◆ ASSIGNMENT
Copy, from the listing, every line in which the string "lone" is present.

◆ ENTRIES SHOWN
----------

(** ** Samples *)

Definition sampleStored (ns table op ddl : string) : StoredChange :=
  {| sg_Namespace := ns; sg_Table := table; sg_DDL := ddl; sg_Operation := op; sg_IsUnsafe := false;
     sg_UnsafeReason := "" |}.
Definition sampleTables (changes : list StoredChange) : NamespacePlanData :=
  {| nd_Tables := changes; nd_Shards := []; nd_OriginalFilesCaptured := false; nd_Artifacts := ∅ |}.
Definition sampleShard (shard : string) (changes : list StoredChange) : StoredShard :=
  {| ss_Shard := shard; ss_Namespace := "commerce"; ss_Changes := changes |}.
Definition samplePlanOf (namespaces : gmap string NamespacePlanData) (shards : list StoredShard) : Plan :=
  {| pn_ID := 1; pn_PlanIdentifier := "plan-1"; pn_Database := "shop"; pn_DatabaseType := "strata"; pn_Repository := "org/app";
     pn_PullRequest := 7; pn_Namespaces := namespaces; pn_Shards := shards;
     pn_SchemaFiles := ∅ |}.

Definition addX := sampleStored "commerce" "orders" "alter" "ALTER TABLE orders ADD x INT".
Definition addY := sampleStored "commerce" "orders" "alter" "ALTER TABLE orders ADD y INT".
Definition samplePlan : Plan :=
  samplePlanOf {["commerce" := sampleTables [addX]]} [sampleShard "80-" [addX]; sampleShard "-80" [addX]].
Definition sampleTargets : list ExecutionTarget :=
  [{| xt_DatabaseType := "strata"; xt_Deployment := "us"; xt_Target := "shop" |}].

Lemma sampleTargets_named target :
  target ∈ sampleTargets -> containsByte "000" (xt_Deployment target) = false.
Proof. by intros ->%list_elem_of_singleton. Qed.

Lemma plan_shards_roundtrip_witness :
  shardPlansFromNamespaces (namespacesWithShardPlans samplePlan) ≡ₚ
  [sampleShard "80-" [addX]; sampleShard "-80" [addX]].
Proof. apply (plan_shards_roundtrip samplePlan). cbn. congruence. Defined.

Lemma fanout_exact_witness :
  exists groups, buildShardedApplyOperationGroups samplePlan "production" noOptions "rolling" "halt" sampleTargets
    = Ok groups /\
  map og_OperationKey groups = ["commerce/-80/orders"; "commerce/80-/orders"] /\
  tasksFor "us" groups ≡ₚ
    [buildApplyTask samplePlan "production" noOptions addX "80-";
     buildApplyTask samplePlan "production" noOptions addX "-80"].
Proof.
  destruct (buildShardedApplyOperationGroups samplePlan "production" noOptions "rolling" "halt" sampleTargets)
    as [groups|] eqn:E; [|vm_compute in E; discriminate E].
  exists groups. split; [reflexivity|].
  pose proof (fanout_exact samplePlan "production" noOptions "rolling" "halt" sampleTargets groups
                sampleTargets_named E) as (Hp & _ & _).
  split; [vm_compute in E; injection E as <-; reflexivity|]. exact (Hp "us").
Defined.

(** The shard plans of the sample as the data plane reports them. *)
Definition sampleWire : list (option ShardPlan) :=
  let change := Some {| tc_Namespace := ""; tc_TableName := "orders"; tc_Ddl := "ALTER TABLE orders ADD x INT";
                        tc_ChangeType := CHANGE_TYPE_ALTER; tc_IsUnsafe := false; tc_UnsafeReason := "" |} in
  [Some {| sp_Shard := " 80-"; sp_Namespace := "commerce"; sp_Changes := [change] |};
   Some {| sp_Shard := "-80"; sp_Namespace := "commerce"; sp_Changes := [change] |}].

Lemma fanout_tasks_load_witness :
  exists groups, buildShardedApplyOperationGroups samplePlan "production" noOptions "rolling" "halt" sampleTargets
    = Ok groups /\ length (concat (map og_Tasks groups)) = 2%nat /\
  forall g t, g ∈ groups -> t ∈ og_Tasks g -> isDriveTask (og_OperationKind g) (og_OperationKey g) t = true.
Proof.
  destruct (buildShardedApplyOperationGroups samplePlan "production" noOptions "rolling" "halt" sampleTargets)
    as [groups|] eqn:E; [|vm_compute in E; discriminate E].
  exists groups. split; [reflexivity|]. split; [vm_compute in E; injection E as <-; reflexivity|].
  apply (@fanout_tasks_load samplePlan "production" noOptions "rolling" "halt" _ sampleStatements
           sampleWire sampleTargets groups); [vm_compute; reflexivity|apply sampleTargets_named|exact E].
Defined.

Lemma no_drop_without_opt_in_witness :
  exists groups sharded, buildApplyOperationGroups samplePlan "production" noOptions "rolling" "halt"
    (FlatDDLChanges samplePlan) sampleTargets = Ok (groups, sharded) /\ sharded = true /\
  forall g t, g ∈ groups -> t ∈ og_Tasks g -> EqualFold (dt_DDLAction t) "drop" = false.
Proof.
  destruct (buildApplyOperationGroups samplePlan "production" noOptions "rolling" "halt"
    (FlatDDLChanges samplePlan) sampleTargets) as [[groups sharded]|] eqn:E; [|vm_compute in E; discriminate E].
  exists groups, sharded. split; [reflexivity|]. split; [vm_compute in E; injection E as _ <-; reflexivity|].
  apply (no_drop_without_opt_in samplePlan "production" noOptions "rolling" "halt" sampleTargets groups sharded);
    [apply sampleTargets_named|reflexivity|vm_compute; reflexivity|exact E].
Defined.

(** A mixed plan is not fanned out.  Shards of one namespace that diverge keep
    their own statements only while every changed namespace is sharded: one change of
    an unsharded namespace makes the whole plan one operation per deployment, built
    from the collapsed view, and the statement of the second shard is in no task. *)
Theorem mixed_plan_drops_shard_changes :
  let shards := [sampleShard "-80" [addX]; sampleShard "80-" [addY]] in
  let lone := samplePlanOf {["commerce" := sampleTables [addX]]} shards in
  let mixed := samplePlanOf (<["audit" := sampleTables [sampleStored "" "log" "create" "CREATE TABLE log (id INT)"]]>
                 {["commerce" := sampleTables [addX]]}) shards in
  let ddls p := match buildApplyOperationGroups p "production" noOptions "rolling" "halt"
                        (FlatDDLChanges p) sampleTargets with
                | Ok (groups, _) => map dt_DDL (concat (map og_Tasks groups))
                | Err _ => []
                end in
  ddls lone = [sg_DDL addX; sg_DDL addY] /\
  ddls mixed = ["CREATE TABLE log (id INT)"; sg_DDL addX].
Proof. by vm_compute. Qed.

----------

◆ SOLUTION FOR THIS EXERCISE
  let lone := samplePlanOf {["commerce" := sampleTables [addX]]} shards in
  ddls lone = [sg_DDL addX; sg_DDL addY] /\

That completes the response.